(** The loop over the program headers builds the reference image, or reports the
    first segment that is not acceptable, or runs out of memory. *)
Lemma load_segments_spec m h : Forall byte m -> zlen m < 2 ^ 31 -> forall n i ef st D segs, img_ok st D -> phdrs_inside m h i n ->
  segments n m h i = Ok segs ->
  exists e ef' st' D', load_segments n m h i ef st = Ok (e, ef', st') /\ img_ok st' D' /\
    ((e = ELF_LOAD_SUCCESS /\ Forall (seg_ok m) segs /\ ef' = (ef || existsb (entry_inside h) segs) /\
        forall va, 0 <= va < 2 ^ 47 -> user_byte st' va = load_image m segs (user_byte st) va) \/
     (e <> ELF_LOAD_SUCCESS /\ (e = ELF_VMM_ERROR /\ up_room (im_as st') <= 1 \/ exists ph, ph ∈ segs /\ check_segment m ph = e))).
Proof.
  intros Hm Hl. induction n as [|n IH]; intros i ef st D segs I Hin Es; cbn [segments load_segments] in *.
  { injection Es as <-. exists ELF_LOAD_SUCCESS, ef, st, D. split; [reflexivity|]. split; [exact I|]. left. cbn. rewrite orb_false_r. auto. }
  destruct (Hin i ltac:(lia)) as [H1 H2]. unfold phdr_type in *. destruct (field_ok 4 m Hm (phdr_pos h i)) as (t & Et & _); [lia|lia|].
  rewrite Et in *. cbn [obind] in *. assert (Hin' : phdrs_inside m h (i + 1) n) by (intros j Hj; apply Hin; lia).
  destruct (t =? PT_LOAD) eqn:El; cbn [negb]; [|apply (IH (i + 1) ef st D segs I Hin' Es)].
  destruct (read_phdr_ok m (phdr_pos h i) Hm H1 H2) as (ph & Eph & Hph). rewrite Eph in *. cbn [obind] in *.
  destruct (segments n m h (i + 1)) as [segs'|] eqn:Es'; [|discriminate]. injection Es as <-.
  pose proof (check_segment_spec m ph Hph Hl) as Hck.
  destruct (check_segment m ph) eqn:Ec;
    try (do 4 eexists; split; [reflexivity|]; split; [exact I|]; right; split; [discriminate|]; right; exists ph; split; [left|exact Ec]).
  destruct Hck as [Hok _]. specialize (Hok eq_refl). destruct (pages_range m ph Hok) as (P1 & P2 & P3 & P4 & P5 & P6 & P7).
  destruct (load_pages_spec m ph Hl Hok (page_count (start_page ph) (end_page ph)) (start_page ph) st D I P4) as (e & st1 & D1 & -> & I1 & Hc);
    [lia|unfold page_count; dlia|]. cbn [obind].
  destruct Hc as [[-> Hb]|[-> Hno]].
  2: { do 4 eexists. split; [reflexivity|]. split; [exact I1|]. right. split; [discriminate|now left]. }
  destruct (IH (i + 1) (ef || entry_inside h ph) st1 D1 segs' I1 Hin' Es') as (e & ef' & st2 & D2 & -> & I2 & Hc2).
  do 4 eexists. split; [reflexivity|]. split; [exact I2|]. destruct Hc2 as [(-> & Hf & -> & Hb2)|(He & Hc2)]; [left|right].
  - split; [reflexivity|]. split; [now constructor|]. split; [cbn [existsb]; now rewrite <- orb_assoc|]. intros va Hva. rewrite (Hb2 va Hva). cbn [load_image].
    apply load_image_ext. now rewrite (Hb va Hva).
  - split; [exact He|]. destruct Hc2 as [Hc2|(q & Hq & Hc2)]; [now left|right]. exists q. split; [now right|exact Hc2].
Qed.

(** ** The stack *)
Lemma map_stack_spec : forall n page st D, img_ok st D -> page mod 4096 = 0 -> 0 <= page -> page + 4096 * Z.of_nat n < 2 ^ 47 ->
  exists e st' D', map_stack n page st = Ok (e, st') /\ img_ok st' D' /\
    ((e = ELF_LOAD_SUCCESS /\ forall va, 0 <= va < 2 ^ 47 ->
        user_byte st' va = if (page <=? va) && (va <? page + 4096 * Z.of_nat n) then Some 0 else user_byte st va) \/
     e = ELF_STACK_ERROR /\ (up_room (im_as st') <= 1 \/ exists va, page <= va < page + 4096 * Z.of_nat n /\ user_byte st va <> None)).
Proof.
  induction n as [|n IH]; intros page st D I Hal Hlo Hhi; cbn [map_stack].
  { exists ELF_LOAD_SUCCESS, st, D. split; [reflexivity|]. split; [exact I|]. left. split; [reflexivity|]. intros va Hva.
    destruct (Z.leb_spec page va), (Z.ltb_spec va (page + 4096 * Z.of_nat 0)); try reflexivity; lia. }
  destruct (new_page_spec st D page STACK_FLAGS I) as (b & st1 & D1 & -> & I1 & Hno & Hb); [split; [lia|exact Hal]|split; reflexivity|]. cbn [obind].
  destruct b.
  2: { exists ELF_STACK_ERROR, st1, D1. split; [reflexivity|]. split; [exact I1|]. right. split; [reflexivity|]. destruct Hno as [Hno|Hno]; [right|now left].
       exists page. split; [lia|]. apply not_eq_None_Some. apply (user_byte_mapped st D page I); [lia|]. rewrite page_of_page by exact Hal. now apply not_eq_None_Some. } rewrite u64_id by lia.
  destruct (IH (page + 0x1000) st1 D1 I1) as (e & st2 & D2 & -> & I2 & Hc); [dlia|lia|lia|].
  exists e, st2, D2. split; [reflexivity|]. split; [exact I2|]. destruct Hc as [[-> Hb2]|[-> Hc]]; [left|right].
  2: { split; [reflexivity|]. destruct Hc as [Hc|(va & Hva & Hn)]; [now left|right]. exists va. split; [lia|]. rewrite (Hb va) in Hn by lia. unfold page_of in Hn.
       destruct (Z.eqb_spec (va - va mod 4096) page); [dlia|exact Hn]. }
  split; [reflexivity|]. intros va Hva. rewrite (Hb2 va Hva), (Hb va Hva). unfold page_of.
  destruct (Z.leb_spec (page + 0x1000) va), (Z.ltb_spec va (page + 0x1000 + 4096 * Z.of_nat n)), (Z.leb_spec page va),
    (Z.ltb_spec va (page + 4096 * Z.of_nat (S n))), (Z.eqb_spec (va - va mod 4096) page); cbn [andb]; try reflexivity; exfalso; dlia.
Qed.

(** Bytes written through the page tables of the program: those that fall on a mapped
    page arrive, the others are dropped. *)
Lemma write_user_spec : forall l vaddr st D, img_ok st D -> 0 <= vaddr -> vaddr + zlen l <= 2 ^ 47 ->
  let st' := write_user_stack_bytes vaddr l st in
  img_ok st' D /\ im_as st' = im_as st /\
  forall va, 0 <= va < 2 ^ 47 -> user_byte st' va =
    if (vaddr <=? va) && (va <? vaddr + zlen l) then match user_byte st va with Some _ => znth l (va - vaddr) | None => None end else user_byte st va.
Proof.
  induction l as [|b l IH]; intros vaddr st D I Hlo Hhi; cbn [write_user_stack_bytes].
  { split; [exact I|]. split; [reflexivity|]. intros va Hva. unfold zlen. cbn [length].
    destruct (Z.leb_spec vaddr va), (Z.ltb_spec va (vaddr + Z.of_nat 0)); try reflexivity; lia. }
  assert (Hz : zlen (b :: l) = zlen l + 1) by (unfold zlen; cbn [length]; lia). pose proof (zlen_nonneg l). rewrite Hz in Hhi.
  set (st1 := match up_phys _ _ with Some p => _ | None => _ end).
  assert (Hst1 : img_ok st1 D /\ im_as st1 = im_as st /\
    forall va, 0 <= va < 2 ^ 47 -> user_byte st1 va = if va =? vaddr then match user_byte st va with Some _ => Some b | None => None end else user_byte st va).
  { unfold st1. rewrite page_down_spec by lia. change (vaddr - vaddr mod 4096) with (page_of vaddr).
    change 0xFFF with (Z.ones 12). rewrite Z.land_ones by lia. change (2 ^ 12) with 4096.
    destruct (up_phys (im_as st) (page_of vaddr)) as [p|] eqn:Ep.
    - destruct (write_frame st D (page_of vaddr) p (vaddr mod 4096) [b] I (page_of_user vaddr ltac:(lia)) Ep) as [I' Hb]; [dlia|change (zlen [b]) with 1; dlia|].
      cbn [put_bytes] in *. split; [exact I'|]. split; [reflexivity|]. intros va Hva. rewrite (Hb va Hva). change (zlen [b]) with 1.
      replace (page_of vaddr + vaddr mod 4096) with vaddr by (unfold page_of; lia).
      destruct (Z.leb_spec vaddr va), (Z.ltb_spec va (vaddr + 1)), (Z.eqb_spec va vaddr); try lia; cbn [andb]; try reflexivity. subst va.
      destruct (proj2 (user_byte_mapped st D vaddr I Hva)) as [c ->]; [rewrite Ep; eauto|]. now rewrite Z.sub_diag.
    - split; [exact I|]. split; [reflexivity|]. intros va Hva. destruct (Z.eqb_spec va vaddr) as [->|]; [|reflexivity]. rewrite !user_byte_eq by lia. now rewrite Ep. }
  clearbody st1. destruct Hst1 as (I1 & Ha1 & Hb1). rewrite (u64_id (vaddr + 1)) by lia.
  destruct (IH (vaddr + 1) st1 D I1) as (I2 & Ha2 & Hb2); [lia|lia|]. split; [exact I2|]. split; [congruence|].
  intros va Hva. rewrite (Hb2 va Hva), (Hb1 va Hva), Hz.
  destruct (Z.leb_spec (vaddr + 1) va), (Z.ltb_spec va (vaddr + 1 + zlen l)), (Z.leb_spec vaddr va), (Z.ltb_spec va (vaddr + (zlen l + 1))), (Z.eqb_spec va vaddr);
    cbn [andb]; try reflexivity; try (exfalso; lia).
  - change (b :: l) with ([b] ++ l). rewrite znth_app by lia. change (zlen [b]) with 1. destruct (Z.ltb_spec (va - vaddr) 1); [lia|].
    destruct (user_byte st va); [f_equal; lia|reflexivity].
  - subst va. rewrite Z.sub_diag. now destruct (user_byte st vaddr).
Qed.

********

• _EXERCISE DESCRIPTION_: Print only these lines, please. They run from the start of the entries above to the line containing "destruct (check_segment m ph) eqn:Ec;", both ends included, and must match exactly.

• _RESPONSE BELOW_:
(** The loop over the program headers builds the reference image, or reports the
    first segment that is not acceptable, or runs out of memory. *)
Lemma load_segments_spec m h : Forall byte m -> zlen m < 2 ^ 31 -> forall n i ef st D segs, img_ok st D -> phdrs_inside m h i n ->
  segments n m h i = Ok segs ->
  exists e ef' st' D', load_segments n m h i ef st = Ok (e, ef', st') /\ img_ok st' D' /\
    ((e = ELF_LOAD_SUCCESS /\ Forall (seg_ok m) segs /\ ef' = (ef || existsb (entry_inside h) segs) /\
        forall va, 0 <= va < 2 ^ 47 -> user_byte st' va = load_image m segs (user_byte st) va) \/
     (e <> ELF_LOAD_SUCCESS /\ (e = ELF_VMM_ERROR /\ up_room (im_as st') <= 1 \/ exists ph, ph ∈ segs /\ check_segment m ph = e))).
Proof.
  intros Hm Hl. induction n as [|n IH]; intros i ef st D segs I Hin Es; cbn [segments load_segments] in *.
  { injection Es as <-. exists ELF_LOAD_SUCCESS, ef, st, D. split; [reflexivity|]. split; [exact I|]. left. cbn. rewrite orb_false_r. auto. }
  destruct (Hin i ltac:(lia)) as [H1 H2]. unfold phdr_type in *. destruct (field_ok 4 m Hm (phdr_pos h i)) as (t & Et & _); [lia|lia|].
  rewrite Et in *. cbn [obind] in *. assert (Hin' : phdrs_inside m h (i + 1) n) by (intros j Hj; apply Hin; lia).
  destruct (t =? PT_LOAD) eqn:El; cbn [negb]; [|apply (IH (i + 1) ef st D segs I Hin' Es)].
  destruct (read_phdr_ok m (phdr_pos h i) Hm H1 H2) as (ph & Eph & Hph). rewrite Eph in *. cbn [obind] in *.
  destruct (segments n m h (i + 1)) as [segs'|] eqn:Es'; [|discriminate]. injection Es as <-.
  pose proof (check_segment_spec m ph Hph Hl) as Hck.
  destruct (check_segment m ph) eqn:Ec;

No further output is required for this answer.